En Somalie même, le démantèlement par Trump de l’Agence américaine pour le développement international a exercé un impact dévastateur sur le fragile secteur de la santé du pays. L’aide humanitaire américaine étant passée d’une moyenne annuelle de 450 millions $ au cours de la décennie précédente à 128 millions $ au cours des neuf premiers mois de l’année 2025, plusieurs dizaines de centres médicaux ont été contraints de fermer, laissant environ 300 000 personnes sans accès aux services de santé et de nutrition. Alors que Trump s’apprête à supprimer les protections accordées aux migrants somaliens aux États-Unis, ses actions aggravent les conditions dans le pays vers lequel il entend les expulser.
Ironie de la situation, la présence d’importantes communautés somaliennes aux États-Unis est en partie la conséquence de l’implication des États-Unis dans la guerre civile qui ravage la Somalie depuis 1991. Durant la guerre froide, l’Amérique a armé et financé le régime autoritaire du dictateur somalien Siad Barre, dans le cadre de la rivalité stratégique américaine avec l’URSS, qui soutenait alors l’Éthiopie marxiste dans une guerre qui a ravagé la Corne de l’Afrique. Lorsque le régime de Barre s’est effondré, la Somalie a sombré dans le chaos.

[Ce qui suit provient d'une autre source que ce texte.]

(** The tally.  However fees are distributed while the votes are
    counted: every account casts exactly one ballot, with the votes it or the
    account it follows has, and every place of the result is the sum, in 64
    bits, of the stakes times the votes for it; votes out of range count for
    nothing, and the total is the sum of all stakes. *)
Theorem vote_tally_correct d d' t :
  0 <= gp_next_available_vote_id (db_gpo d) →
  perform_account_maintenance d = Ok (d', t) →
  ∃ ids ballots, ids ≡ₚ ids_of (objs (db_accounts d)) ∧
    Forall2 (λ id b, opinion_of d id = Some b.2 ∧ 0 <= b.1 < 2 ^ 64) ids ballots ∧
    opinions d' = opinions d ∧
    Z.of_nat (length (vote_tally_buffer t)) = gp_next_available_vote_id (db_gpo d) ∧
    (∀ i, (i < length (vote_tally_buffer t))%nat →
       vote_tally_buffer t !! i = Some (wrap_u64 (sum_ballots i ballots))) ∧
    total_voting_stake t = wrap_u64 (sum_stakes ballots).
Proof.
  intros Hn H. unfold perform_account_maintenance in H.
  apply account_maintenance_ballots in H as (ballots & Hb & Ho & Hl & Hi & Ht).
  cbn [vote_tally_buffer total_voting_stake new_tally] in *. rewrite length_replicate in Hl.
  exists (accounts_by_name d), ballots. split_and!; [apply accounts_by_name_perm|done|done|lia| |].
  - intros i Hlt. apply (Hi i 0); [|lia]. apply lookup_replicate_2. lia.
  - apply Ht. lia.
Qed.
End tally_properties.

L’instabilité qui en a résulté a favorisé la montée en puissance de groupes extrémistes tels que la branche d’Al-Qaïda, Al-Shabab, qui contrôle aujourd’hui près d’un tiers du pays, et qui a poussé de nombreux Somaliens à chercher refuge aux États-Unis.
Ces faits historiques, de même que le rôle joué par les États-Unis, ne sont mentionnés nulle part dans la description que fait Trump des migrants somaliens, présentés comme des intrus étrangers. Cette omission est révélatrice : l’obsession de Trump pour la Somalie ne concerne pas réellement le Minnesota, ni même la Somalie ; elle est emblématique des efforts que déploie le président américain pour subordonner la politique d’immigration à une croisade culturelle dans laquelle il se présente comme le dernier défenseur de la civilisation occidentale.